I have this longish post about the evils of encroaching copyright, but it keeps boring me to death and I still haven’t finished it. So, while we’re all waiting for that little gem of wisdom to roll off the presses, why not take a whack at a simpler version of the Frangipani Box? This is a version I’m working up for teaching at conventions later this year. (Did I mention I’m going to Verbania in December?)
How is it simpler? Well, I like to think that the folding sequence is more, you know, sequential. You start with a pentagon in a circle, always a good place to start. Then you carefully examine the crease pattern. (Postscript.) There are a variety of ghost lines floating around here that will help you find the answers you will need to complete the model.
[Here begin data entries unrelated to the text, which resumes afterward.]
(* ===== verification/HttpRelay.v ===== *)
(** * The HTTP transport against the relay

    The client of transports/http.rs and the server of enlace-relay meet in
    the HTTP protocol.  What the two HTTP stacks do in between (reqwest,
    hyper, axum's routing and extraction) is the class [Wire]: a request for
    a routed path with an alphanumeric identifier reaches the handler of that
    route with the identifier, the query pairs, the header texts and the body
    the client set. *)

From S2P Require Import Prelude Bytes Crypto Kdf Net Guard Errors Dedup Config PeerCard Relay Http.

Inductive handler : Type := HEnqueue | HDequeue | HWrite | HRead.

(** The routes of [build_router]. *)
Definition relay_route (m : Method) (prefix : bytes) : option handler :=
  match m with
  | POST => if decide (prefix = lit "m") then Some HEnqueue else None
  | PUT => if decide (prefix = lit "s") then Some HWrite else None
  | GET => if decide (prefix = lit "m") then Some HDequeue
           else if decide (prefix = lit "s") then Some HRead else None
  end.

Section HttpRelay.
Context `{UL : UrlLib} `{HL : !HttpLib} `{AX : Axum} {B64 : Base64}.

(** The text of HTTP basic authentication. *)
Definition basic_auth_text (a : BasicAuth) : bytes :=
  lit "Basic " ++ b64_encode (username a ++ x3a :: password a).

Class Wire := {
  deliver : HttpRequest → option (handler * Request);
  body_of : bytes → Body
}.

Class WireLaws `{WR : Wire} := {
  deliver_route m prefix h id base query a ct v body :
    relay_route m prefix = Some h → id ≠ [] → Forall (λ b, relay_id_byte b = true) id → NoDup query.*1 →
    deliver (MkHttpRequest m base (x2f :: prefix ++ x2f :: id) query a ct v body)
    = Some (h, MkRequest id (list_to_map query) (basic_auth_text <$> a) v (body_of body));
  to_bytes_body_of b n : to_bytes (body_of b) n = if (len b <=? n)%N then Some b else None
}.

Context `{WR : !Wire}.

(** What a served request depends on besides the tables. *)
Record moment : Type := MkMoment {
  mo_now : N;
  mo_now' : N;
  mo_fuel : nat;
  mo_rounds : nat → round;
  mo_io : SledIo
}.

(** The relay behind a request: [None] when the request is not routed to a
    handler or the handler does not return. *)
Definition relay_serve (c : RelayConfig) (mo : moment) (rq : HttpRequest) (t : Tables)
    (db : option (gmap bytes bytes)) : option (reply * Tables * option (gmap bytes bytes)) :=
  match deliver rq with
  | None => None
  | Some (HEnqueue, r) => (λ x, (x, db)) <$> mailbox_enqueue c (mo_now mo) r t
  | Some (HDequeue, r) => (λ x, (x, db)) <$> mailbox_dequeue c (mo_now mo) (mo_fuel mo) (mo_rounds mo) r t
  | Some (HWrite, r) => Some (slot_write c (mo_now mo) (mo_now' mo) (mo_io mo) r t db)
  | Some (HRead, r) => (λ x, (x, db)) <$> slot_read c (mo_now mo) (mo_fuel mo) (mo_rounds mo) r t
  end.

Definition response_of (r : Response) : HttpResponse :=
  MkHttpResponse (rs_status r) (rs_headers r !! VERSION_HEADER) (rs_body r).

(** The relay as the network of a client; a handler that panicked or did not
    return is a closed connection. *)
Definition relay_net (c : RelayConfig) (mo : moment) (t : Tables) (db : option (gmap bytes bytes)) : network := λ rq,
  match relay_serve c mo rq t db with
  | Some (Ok r, _, _) => Ok (response_of r)
  | _ => Err (MkReqwestError false (lit "connection closed"))
  end.

(** The state of the relay after a request. *)
Definition relay_after (c : RelayConfig) (mo : moment) (rq : HttpRequest) (t : Tables)
    (db : option (gmap bytes bytes)) : Tables * option (gmap bytes bytes) :=
  match relay_serve c mo rq t db with
  | Some (_, t, db) => (t, db)
  | None => (t, db)
  end.
End HttpRelay.

(** ** Lemmas: a request reaches its handler *)

Lemma relay_id_hex_digit n : (n < 16)%N → relay_id_byte (hex_digit n) = true.
Proof.
  intros Hn. unfold relay_id_byte, in_range. rewrite to_N_hex_digit by done.
  destruct (N.ltb_spec n 10); apply orb_true_iff; [left | right]; apply andb_true_iff;
    rewrite !N.leb_le; lia.
Qed.

Lemma relay_id_hex_bytes l : Forall (λ b, relay_id_byte b = true) (hex_bytes l).
Proof.
  unfold hex_bytes. induction l as [|b l IH]; [constructor |]. cbn [map concat].
  destruct (nibbles_lt b). apply Forall_app. split; [| done].
  repeat constructor; by apply relay_id_hex_digit.
Qed.

(** The identifier a client puts into the path is one the relay accepts. *)
Lemma RelayId_parse_hex id : length id = 16 → RelayId_parse (hex_id id) = Ok (MkRelayId (hex_id id)).
Proof.
  intros Hl. unfold RelayId_parse, RelayId_valid. rewrite (hex_id_length _ Hl), Nat.eqb_refl. cbn [andb].
  assert (forallb relay_id_byte (hex_id id) = true) as ->; [| done].
  apply forallb_forall. intros b Hb%list_elem_of_In.
  pose proof (relay_id_hex_bytes id) as Hf. rewrite Forall_forall in Hf. by apply Hf.
Qed.

Lemma as_secs_bound d : (d ≤ duration_max)%N → (as_secs d ≤ u64_max)%N.
Proof.
  intros Hd. unfold as_secs. apply N.lt_succ_r. apply N.Div0.div_lt_upper_bound.
  unfold duration_max, NANOS_PER_SEC, u64_max in *. lia.
Qed.

Section Served.
Context `{UL : UrlLib} `{HL : !HttpLib} `{AX : Axum} {B64 : Base64} `{WR : !Wire} `{WL : !WireLaws}.

(** The client talks to this relay: its base URL has no path of its own and
    it presents the credential the relay expects, if any. *)
Definition relay_client (c : RelayConfig) (t : HttpTransport) : Prop :=
  trim_end_slashes (url_path (base_url t)) = []
  ∧ (rc_auth c = None ∨ rc_auth c = basic_auth_text <$> ht_auth t).

Lemma check_auth_client c t id query v body :
  relay_client c t → check_auth c (MkRequest id query (basic_auth_text <$> ht_auth t) v body) = true.
Proof.
  intros [_ Ha]. unfold check_auth. cbn [rq_authorization].
  destruct (rc_auth c) as [cred|]; [| done]. destruct Ha as [?|Ha]; [done |].
  apply bool_decide_eq_true. by rewrite <- Ha.
Qed.

Lemma admit_client {A} c t id query v body (k : RelayId → A) rej :
  relay_client c t → length id = 16 →
  admit_request c (MkRequest (hex_id id) query (basic_auth_text <$> ht_auth t) v body) k rej
  = k (MkRelayId (hex_id id)).
Proof.
  intros Hc Hl. unfold admit_request. rewrite check_auth_client by done. cbn [negb rq_id].
  by rewrite RelayId_parse_hex.
Qed.

Lemma deliver_client c t m prefix h id query ct v body :
  relay_client c t → length id = 16 → relay_route m prefix = Some h → NoDup query.*1 →
  deliver (MkHttpRequest m (base_url t) (channel_path t prefix id) query (ht_auth t) ct v body)
  = Some (h, MkRequest (hex_id id) (list_to_map query) (basic_auth_text <$> ht_auth t) v (body_of body)).
Proof.
  intros [Hp _] Hl Hr Hq. unfold channel_path. rewrite Hp. apply deliver_route; [done | | | done].
  - intros Hn. pose proof (hex_id_length id Hl) as H32. rewrite Hn in H32. done.
  - apply relay_id_hex_bytes.
Qed.

(** *** The mailbox requests *)

Lemma serve_send c mo t id sealed tb db :
  relay_client c t → length id = 16 → (len sealed ≤ rc_max_body_bytes c)%N →
  1 ≤ rc_mailbox_capacity c → poisoned tb = false → (mo_now mo + rc_mailbox_ttl c ≤ system_time_max)%N →
  relay_serve c mo (send_request t id sealed) tb db
  = let q := queue_of tb (MkRelayId (hex_id id)) in
    Some (Ok (empty_response 204),
          set_mailboxes (<[MkRelayId (hex_id id) :=
             drop (S (length q) - rc_mailbox_capacity c) q
             ++ [MkMailboxEntry sealed (mo_now mo + rc_mailbox_ttl c)%N]]> (mailboxes tb)) tb, db).
Proof.
  intros Hc Hl Hb Hcap Hp Ht. unfold relay_serve, send_request.
  rewrite (deliver_client c t POST (lit "m") HEnqueue) by (done || constructor).
  unfold mailbox_enqueue. rewrite admit_client by done. unfold bounded_body. cbn [rq_body].
  rewrite to_bytes_body_of, (proj2 (N.leb_le _ _) Hb). cbn [ok_or]. by rewrite push_mailbox_Ok.
Qed.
- Where do the five curves around the edges come from?
- How do we make the pentagon for the bottom of the box?
- How do we know where the mountain fold on the side of the box crosses the curved fold?
- How do we know where the mountain fold on the top of the box crosses the mid line?
And you may be saying, “What’s so simple about that?” Not simple, my dear chap, simpler.
You may also be saying, “Do the mountain folds on the side of the box really need to be curved?” And the answer is, maybe not so much. Here’s a crease pattern (Postscript) where the folds are straight. The difference in the finished model is subtle. I prefer the curved version.
Big howdy to our readers in Taiwan. What’s happening?